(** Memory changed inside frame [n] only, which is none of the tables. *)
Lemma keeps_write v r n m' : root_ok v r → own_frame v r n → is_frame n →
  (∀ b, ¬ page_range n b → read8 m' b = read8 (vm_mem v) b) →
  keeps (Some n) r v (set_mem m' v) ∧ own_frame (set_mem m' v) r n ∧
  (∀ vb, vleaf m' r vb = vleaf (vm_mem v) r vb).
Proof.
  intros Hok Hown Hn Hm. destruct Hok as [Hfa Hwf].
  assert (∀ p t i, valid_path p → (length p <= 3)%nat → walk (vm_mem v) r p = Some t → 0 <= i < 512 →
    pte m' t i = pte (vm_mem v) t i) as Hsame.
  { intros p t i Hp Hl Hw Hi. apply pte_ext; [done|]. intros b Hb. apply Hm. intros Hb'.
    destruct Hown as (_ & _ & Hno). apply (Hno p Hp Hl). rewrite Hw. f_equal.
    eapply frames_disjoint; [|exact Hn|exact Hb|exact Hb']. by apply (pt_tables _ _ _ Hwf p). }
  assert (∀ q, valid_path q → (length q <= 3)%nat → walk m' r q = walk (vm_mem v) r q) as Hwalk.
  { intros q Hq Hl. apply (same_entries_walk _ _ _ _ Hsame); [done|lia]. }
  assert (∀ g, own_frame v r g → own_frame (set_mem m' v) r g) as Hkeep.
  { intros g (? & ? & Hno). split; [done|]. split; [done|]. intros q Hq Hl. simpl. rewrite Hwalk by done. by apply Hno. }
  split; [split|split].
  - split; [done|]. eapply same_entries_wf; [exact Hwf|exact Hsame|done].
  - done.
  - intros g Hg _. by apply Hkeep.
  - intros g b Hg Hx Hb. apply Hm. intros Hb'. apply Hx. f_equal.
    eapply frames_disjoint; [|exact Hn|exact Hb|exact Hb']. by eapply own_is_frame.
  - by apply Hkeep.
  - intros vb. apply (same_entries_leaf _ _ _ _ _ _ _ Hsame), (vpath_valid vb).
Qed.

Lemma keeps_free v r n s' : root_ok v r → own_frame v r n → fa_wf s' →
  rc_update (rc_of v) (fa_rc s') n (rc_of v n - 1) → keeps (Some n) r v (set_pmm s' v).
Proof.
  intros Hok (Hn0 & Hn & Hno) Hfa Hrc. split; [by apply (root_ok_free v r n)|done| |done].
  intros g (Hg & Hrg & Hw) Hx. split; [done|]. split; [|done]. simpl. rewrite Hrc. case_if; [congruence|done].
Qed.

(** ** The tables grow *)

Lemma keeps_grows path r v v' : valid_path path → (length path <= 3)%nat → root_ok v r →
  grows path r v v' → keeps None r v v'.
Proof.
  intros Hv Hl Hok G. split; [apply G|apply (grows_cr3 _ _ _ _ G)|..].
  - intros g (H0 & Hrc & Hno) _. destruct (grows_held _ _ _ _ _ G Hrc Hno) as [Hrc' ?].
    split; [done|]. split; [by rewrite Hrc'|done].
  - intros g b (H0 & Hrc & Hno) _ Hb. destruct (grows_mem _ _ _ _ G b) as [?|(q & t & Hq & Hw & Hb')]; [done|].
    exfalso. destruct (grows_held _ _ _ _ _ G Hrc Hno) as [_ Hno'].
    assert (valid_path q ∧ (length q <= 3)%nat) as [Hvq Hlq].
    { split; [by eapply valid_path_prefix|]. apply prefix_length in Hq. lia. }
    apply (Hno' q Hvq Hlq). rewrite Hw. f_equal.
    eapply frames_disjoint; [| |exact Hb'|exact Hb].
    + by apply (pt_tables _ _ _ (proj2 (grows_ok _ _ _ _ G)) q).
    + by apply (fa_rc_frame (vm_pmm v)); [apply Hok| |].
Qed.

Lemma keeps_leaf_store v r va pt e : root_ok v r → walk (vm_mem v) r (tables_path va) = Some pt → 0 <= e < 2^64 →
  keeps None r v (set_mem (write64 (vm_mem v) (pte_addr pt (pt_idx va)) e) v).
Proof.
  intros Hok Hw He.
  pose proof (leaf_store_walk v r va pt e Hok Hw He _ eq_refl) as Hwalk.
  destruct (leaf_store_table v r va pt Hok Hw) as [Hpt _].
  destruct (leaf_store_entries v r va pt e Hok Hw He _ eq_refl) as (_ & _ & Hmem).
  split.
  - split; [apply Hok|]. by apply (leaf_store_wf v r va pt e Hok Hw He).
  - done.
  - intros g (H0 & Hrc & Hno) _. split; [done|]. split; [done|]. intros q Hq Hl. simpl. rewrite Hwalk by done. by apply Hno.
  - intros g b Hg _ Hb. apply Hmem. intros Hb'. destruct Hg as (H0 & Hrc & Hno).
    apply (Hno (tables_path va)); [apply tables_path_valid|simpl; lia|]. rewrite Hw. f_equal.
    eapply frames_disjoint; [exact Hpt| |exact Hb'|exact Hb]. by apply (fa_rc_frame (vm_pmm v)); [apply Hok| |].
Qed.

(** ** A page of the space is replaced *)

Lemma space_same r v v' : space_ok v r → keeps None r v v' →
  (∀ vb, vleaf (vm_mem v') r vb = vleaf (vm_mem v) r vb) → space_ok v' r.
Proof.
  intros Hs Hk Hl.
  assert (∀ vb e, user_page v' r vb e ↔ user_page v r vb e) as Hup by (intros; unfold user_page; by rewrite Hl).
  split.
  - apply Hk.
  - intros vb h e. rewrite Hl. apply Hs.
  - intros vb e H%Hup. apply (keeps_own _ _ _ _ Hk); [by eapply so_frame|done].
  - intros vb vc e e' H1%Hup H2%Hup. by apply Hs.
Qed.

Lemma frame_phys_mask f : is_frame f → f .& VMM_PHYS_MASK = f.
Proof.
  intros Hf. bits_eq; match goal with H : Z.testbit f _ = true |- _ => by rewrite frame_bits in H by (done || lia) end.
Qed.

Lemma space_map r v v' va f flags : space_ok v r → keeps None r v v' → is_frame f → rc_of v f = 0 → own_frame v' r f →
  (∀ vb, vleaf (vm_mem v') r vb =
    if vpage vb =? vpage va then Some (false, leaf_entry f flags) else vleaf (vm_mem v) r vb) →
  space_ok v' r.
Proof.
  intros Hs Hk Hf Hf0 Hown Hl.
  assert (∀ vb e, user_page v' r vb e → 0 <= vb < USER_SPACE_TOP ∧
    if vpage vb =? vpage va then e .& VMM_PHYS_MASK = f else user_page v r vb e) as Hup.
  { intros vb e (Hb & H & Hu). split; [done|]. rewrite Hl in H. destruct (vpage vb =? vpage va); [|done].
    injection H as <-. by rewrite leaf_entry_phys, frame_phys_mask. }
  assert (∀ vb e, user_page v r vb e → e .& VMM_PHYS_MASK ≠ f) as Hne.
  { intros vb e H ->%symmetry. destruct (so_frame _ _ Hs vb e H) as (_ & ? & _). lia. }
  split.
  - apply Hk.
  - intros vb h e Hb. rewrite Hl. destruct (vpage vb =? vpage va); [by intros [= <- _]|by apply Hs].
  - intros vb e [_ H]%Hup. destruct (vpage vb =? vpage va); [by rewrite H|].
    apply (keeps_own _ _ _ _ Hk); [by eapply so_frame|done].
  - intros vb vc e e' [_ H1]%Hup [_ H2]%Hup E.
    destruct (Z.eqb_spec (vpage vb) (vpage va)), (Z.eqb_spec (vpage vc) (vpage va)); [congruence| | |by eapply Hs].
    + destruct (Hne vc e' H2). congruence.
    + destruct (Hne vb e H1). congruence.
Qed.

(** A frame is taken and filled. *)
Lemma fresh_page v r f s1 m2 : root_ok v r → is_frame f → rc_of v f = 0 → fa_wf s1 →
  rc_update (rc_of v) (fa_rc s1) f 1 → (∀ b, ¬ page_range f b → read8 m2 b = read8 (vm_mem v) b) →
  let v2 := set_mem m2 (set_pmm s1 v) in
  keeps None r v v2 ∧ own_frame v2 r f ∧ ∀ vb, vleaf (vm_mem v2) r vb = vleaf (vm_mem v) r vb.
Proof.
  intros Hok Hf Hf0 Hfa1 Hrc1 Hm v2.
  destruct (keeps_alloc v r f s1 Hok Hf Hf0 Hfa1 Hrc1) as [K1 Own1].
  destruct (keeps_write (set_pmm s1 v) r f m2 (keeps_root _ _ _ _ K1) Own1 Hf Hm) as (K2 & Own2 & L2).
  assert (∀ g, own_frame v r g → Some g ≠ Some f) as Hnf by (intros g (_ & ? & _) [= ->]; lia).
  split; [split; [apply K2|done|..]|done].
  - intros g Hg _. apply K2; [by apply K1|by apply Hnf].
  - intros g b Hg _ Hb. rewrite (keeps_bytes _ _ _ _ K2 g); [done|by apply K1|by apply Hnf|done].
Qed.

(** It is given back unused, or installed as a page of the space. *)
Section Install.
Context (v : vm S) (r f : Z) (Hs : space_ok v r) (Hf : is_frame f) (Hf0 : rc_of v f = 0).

****

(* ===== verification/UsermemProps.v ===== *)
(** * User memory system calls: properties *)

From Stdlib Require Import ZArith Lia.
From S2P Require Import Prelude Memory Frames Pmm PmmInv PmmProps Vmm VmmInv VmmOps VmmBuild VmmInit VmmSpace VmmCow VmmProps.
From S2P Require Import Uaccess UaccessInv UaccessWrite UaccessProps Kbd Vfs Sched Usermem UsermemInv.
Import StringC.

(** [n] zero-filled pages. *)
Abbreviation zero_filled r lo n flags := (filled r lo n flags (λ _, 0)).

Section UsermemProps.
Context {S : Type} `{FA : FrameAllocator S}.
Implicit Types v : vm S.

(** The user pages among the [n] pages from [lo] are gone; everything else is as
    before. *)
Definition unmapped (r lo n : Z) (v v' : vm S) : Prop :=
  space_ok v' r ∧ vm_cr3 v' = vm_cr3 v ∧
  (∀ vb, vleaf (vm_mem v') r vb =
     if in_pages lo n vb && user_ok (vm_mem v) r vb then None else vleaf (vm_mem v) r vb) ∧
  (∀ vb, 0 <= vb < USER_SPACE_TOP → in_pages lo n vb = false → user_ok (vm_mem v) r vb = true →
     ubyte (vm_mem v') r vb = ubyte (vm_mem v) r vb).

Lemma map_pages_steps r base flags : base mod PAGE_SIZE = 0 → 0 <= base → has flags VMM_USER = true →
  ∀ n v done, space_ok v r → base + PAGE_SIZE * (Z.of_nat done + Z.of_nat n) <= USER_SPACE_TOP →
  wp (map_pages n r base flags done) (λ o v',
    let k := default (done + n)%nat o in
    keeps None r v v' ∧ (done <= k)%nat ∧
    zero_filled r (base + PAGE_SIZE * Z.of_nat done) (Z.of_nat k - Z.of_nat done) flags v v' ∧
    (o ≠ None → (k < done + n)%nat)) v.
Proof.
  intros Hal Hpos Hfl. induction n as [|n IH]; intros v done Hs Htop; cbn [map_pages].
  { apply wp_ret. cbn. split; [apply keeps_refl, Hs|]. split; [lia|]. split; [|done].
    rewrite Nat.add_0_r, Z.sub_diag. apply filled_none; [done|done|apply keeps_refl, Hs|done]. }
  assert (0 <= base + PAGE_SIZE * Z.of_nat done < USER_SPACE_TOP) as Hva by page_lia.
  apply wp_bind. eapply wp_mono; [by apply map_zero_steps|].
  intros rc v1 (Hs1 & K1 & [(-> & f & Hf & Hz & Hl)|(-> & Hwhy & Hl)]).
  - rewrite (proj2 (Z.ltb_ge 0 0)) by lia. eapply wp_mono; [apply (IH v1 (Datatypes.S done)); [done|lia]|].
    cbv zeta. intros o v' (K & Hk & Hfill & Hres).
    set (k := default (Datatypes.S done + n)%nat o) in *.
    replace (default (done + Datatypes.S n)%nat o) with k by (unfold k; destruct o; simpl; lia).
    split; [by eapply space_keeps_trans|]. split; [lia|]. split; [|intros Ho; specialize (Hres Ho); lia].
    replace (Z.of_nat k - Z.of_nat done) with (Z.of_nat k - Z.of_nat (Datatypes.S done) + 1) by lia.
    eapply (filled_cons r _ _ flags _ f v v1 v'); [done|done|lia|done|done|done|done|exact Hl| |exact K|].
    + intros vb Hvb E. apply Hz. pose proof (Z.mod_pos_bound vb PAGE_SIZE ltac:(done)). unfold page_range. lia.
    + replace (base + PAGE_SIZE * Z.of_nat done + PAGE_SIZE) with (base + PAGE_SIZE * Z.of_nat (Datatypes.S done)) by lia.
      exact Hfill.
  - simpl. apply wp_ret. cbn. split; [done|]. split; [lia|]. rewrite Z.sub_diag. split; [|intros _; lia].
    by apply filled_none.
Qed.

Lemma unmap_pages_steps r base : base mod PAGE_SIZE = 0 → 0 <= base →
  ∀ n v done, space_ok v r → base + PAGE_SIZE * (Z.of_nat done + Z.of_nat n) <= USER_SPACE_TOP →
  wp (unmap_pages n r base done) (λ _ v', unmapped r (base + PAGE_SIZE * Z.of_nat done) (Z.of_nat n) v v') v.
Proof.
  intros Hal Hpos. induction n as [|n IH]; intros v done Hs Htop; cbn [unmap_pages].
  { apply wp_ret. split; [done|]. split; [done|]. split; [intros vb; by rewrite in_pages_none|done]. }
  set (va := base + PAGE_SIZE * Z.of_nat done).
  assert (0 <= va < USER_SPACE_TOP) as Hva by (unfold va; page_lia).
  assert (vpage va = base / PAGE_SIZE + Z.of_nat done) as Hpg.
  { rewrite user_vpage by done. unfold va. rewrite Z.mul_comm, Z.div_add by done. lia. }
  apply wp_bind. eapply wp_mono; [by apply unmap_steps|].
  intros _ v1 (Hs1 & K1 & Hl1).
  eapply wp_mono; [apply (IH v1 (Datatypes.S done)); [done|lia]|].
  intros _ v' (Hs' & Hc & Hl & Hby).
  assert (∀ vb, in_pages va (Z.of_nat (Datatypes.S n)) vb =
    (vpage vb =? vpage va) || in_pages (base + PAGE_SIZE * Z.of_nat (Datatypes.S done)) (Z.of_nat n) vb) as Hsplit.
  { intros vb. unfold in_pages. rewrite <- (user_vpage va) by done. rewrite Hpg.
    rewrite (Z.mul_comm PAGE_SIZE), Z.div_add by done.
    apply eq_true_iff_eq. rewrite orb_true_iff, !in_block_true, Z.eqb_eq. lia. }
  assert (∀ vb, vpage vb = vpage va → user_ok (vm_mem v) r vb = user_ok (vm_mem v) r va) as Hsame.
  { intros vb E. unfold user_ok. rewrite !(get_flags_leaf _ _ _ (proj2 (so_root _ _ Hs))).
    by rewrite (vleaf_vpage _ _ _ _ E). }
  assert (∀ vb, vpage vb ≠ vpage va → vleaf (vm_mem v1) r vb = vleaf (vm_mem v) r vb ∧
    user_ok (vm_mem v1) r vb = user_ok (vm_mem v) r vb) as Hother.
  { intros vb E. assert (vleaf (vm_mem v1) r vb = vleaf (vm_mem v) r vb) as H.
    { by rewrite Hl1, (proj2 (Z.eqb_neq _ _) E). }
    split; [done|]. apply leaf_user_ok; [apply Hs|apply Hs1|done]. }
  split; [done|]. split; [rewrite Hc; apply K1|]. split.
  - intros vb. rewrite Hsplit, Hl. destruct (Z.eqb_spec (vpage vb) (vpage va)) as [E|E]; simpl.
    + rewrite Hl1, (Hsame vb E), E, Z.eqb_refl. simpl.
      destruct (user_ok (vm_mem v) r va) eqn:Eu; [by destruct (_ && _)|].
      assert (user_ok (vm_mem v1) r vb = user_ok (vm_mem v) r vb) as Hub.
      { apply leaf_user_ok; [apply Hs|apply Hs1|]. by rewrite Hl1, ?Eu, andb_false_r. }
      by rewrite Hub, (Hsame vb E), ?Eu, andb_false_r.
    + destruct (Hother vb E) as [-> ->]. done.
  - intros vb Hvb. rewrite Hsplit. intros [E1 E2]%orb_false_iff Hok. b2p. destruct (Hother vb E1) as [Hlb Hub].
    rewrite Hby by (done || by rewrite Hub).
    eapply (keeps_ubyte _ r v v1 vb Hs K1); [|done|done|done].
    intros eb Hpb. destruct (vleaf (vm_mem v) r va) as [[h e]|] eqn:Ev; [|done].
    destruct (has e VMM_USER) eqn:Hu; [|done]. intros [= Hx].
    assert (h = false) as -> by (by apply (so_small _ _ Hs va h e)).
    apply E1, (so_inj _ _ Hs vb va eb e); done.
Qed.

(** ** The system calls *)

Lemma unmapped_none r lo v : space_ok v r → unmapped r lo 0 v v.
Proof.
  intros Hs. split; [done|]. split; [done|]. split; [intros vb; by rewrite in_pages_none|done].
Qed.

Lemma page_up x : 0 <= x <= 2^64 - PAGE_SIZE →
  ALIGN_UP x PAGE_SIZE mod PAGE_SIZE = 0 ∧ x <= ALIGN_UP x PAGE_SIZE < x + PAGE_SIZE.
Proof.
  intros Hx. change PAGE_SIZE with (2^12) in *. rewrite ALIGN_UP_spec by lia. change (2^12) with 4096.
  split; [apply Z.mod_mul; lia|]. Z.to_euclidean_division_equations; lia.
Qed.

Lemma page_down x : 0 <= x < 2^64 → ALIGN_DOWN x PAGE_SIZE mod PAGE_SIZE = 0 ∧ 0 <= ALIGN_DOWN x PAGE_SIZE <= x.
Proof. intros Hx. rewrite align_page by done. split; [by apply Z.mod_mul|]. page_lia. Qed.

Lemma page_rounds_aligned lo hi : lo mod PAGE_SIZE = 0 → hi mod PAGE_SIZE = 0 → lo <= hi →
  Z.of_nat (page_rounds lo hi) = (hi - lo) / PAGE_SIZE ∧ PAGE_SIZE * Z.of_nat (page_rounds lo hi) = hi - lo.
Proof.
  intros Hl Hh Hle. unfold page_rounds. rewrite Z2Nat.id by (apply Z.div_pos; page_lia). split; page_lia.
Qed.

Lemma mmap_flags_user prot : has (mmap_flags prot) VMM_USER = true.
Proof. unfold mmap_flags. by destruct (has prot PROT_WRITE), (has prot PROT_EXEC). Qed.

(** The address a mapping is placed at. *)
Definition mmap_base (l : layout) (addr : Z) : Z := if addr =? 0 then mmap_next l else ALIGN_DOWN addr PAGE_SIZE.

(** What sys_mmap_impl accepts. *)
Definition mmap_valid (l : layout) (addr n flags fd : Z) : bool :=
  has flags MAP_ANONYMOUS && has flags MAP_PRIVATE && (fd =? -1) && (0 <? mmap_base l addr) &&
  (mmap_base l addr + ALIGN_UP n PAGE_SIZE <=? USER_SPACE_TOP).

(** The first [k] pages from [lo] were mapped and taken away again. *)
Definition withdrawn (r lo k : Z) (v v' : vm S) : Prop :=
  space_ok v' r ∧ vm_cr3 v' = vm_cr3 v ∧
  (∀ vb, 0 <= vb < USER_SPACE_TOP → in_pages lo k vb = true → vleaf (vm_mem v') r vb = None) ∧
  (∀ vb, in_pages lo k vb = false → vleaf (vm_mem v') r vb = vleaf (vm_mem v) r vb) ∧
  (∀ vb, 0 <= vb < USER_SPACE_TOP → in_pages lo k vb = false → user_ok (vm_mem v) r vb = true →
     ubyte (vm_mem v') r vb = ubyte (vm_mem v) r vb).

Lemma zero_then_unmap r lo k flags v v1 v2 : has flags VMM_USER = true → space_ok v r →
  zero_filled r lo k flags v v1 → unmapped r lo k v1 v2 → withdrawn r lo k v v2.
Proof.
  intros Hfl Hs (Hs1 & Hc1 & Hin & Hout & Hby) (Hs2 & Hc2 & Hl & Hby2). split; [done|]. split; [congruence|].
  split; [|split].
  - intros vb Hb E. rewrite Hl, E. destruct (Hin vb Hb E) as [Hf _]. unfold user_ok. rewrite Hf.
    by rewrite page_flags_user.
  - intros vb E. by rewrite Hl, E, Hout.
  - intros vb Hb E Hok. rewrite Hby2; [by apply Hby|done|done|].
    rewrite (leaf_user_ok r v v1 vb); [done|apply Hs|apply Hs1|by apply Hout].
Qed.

****

| Task requirements |
In the material above, find the line containing "Lemma mmap_flags_user prot" and the line containing "has flags MAP_ANONYMOUS", then write out exactly those two lines and every line between them, and nothing more.

| Reply |
Lemma mmap_flags_user prot : has (mmap_flags prot) VMM_USER = true.
Proof. unfold mmap_flags. by destruct (has prot PROT_WRITE), (has prot PROT_EXEC). Qed.

(** The address a mapping is placed at. *)
Definition mmap_base (l : layout) (addr : Z) : Z := if addr =? 0 then mmap_next l else ALIGN_DOWN addr PAGE_SIZE.

(** What sys_mmap_impl accepts. *)
Definition mmap_valid (l : layout) (addr n flags fd : Z) : bool :=
  has flags MAP_ANONYMOUS && has flags MAP_PRIVATE && (fd =? -1) && (0 <? mmap_base l addr) &&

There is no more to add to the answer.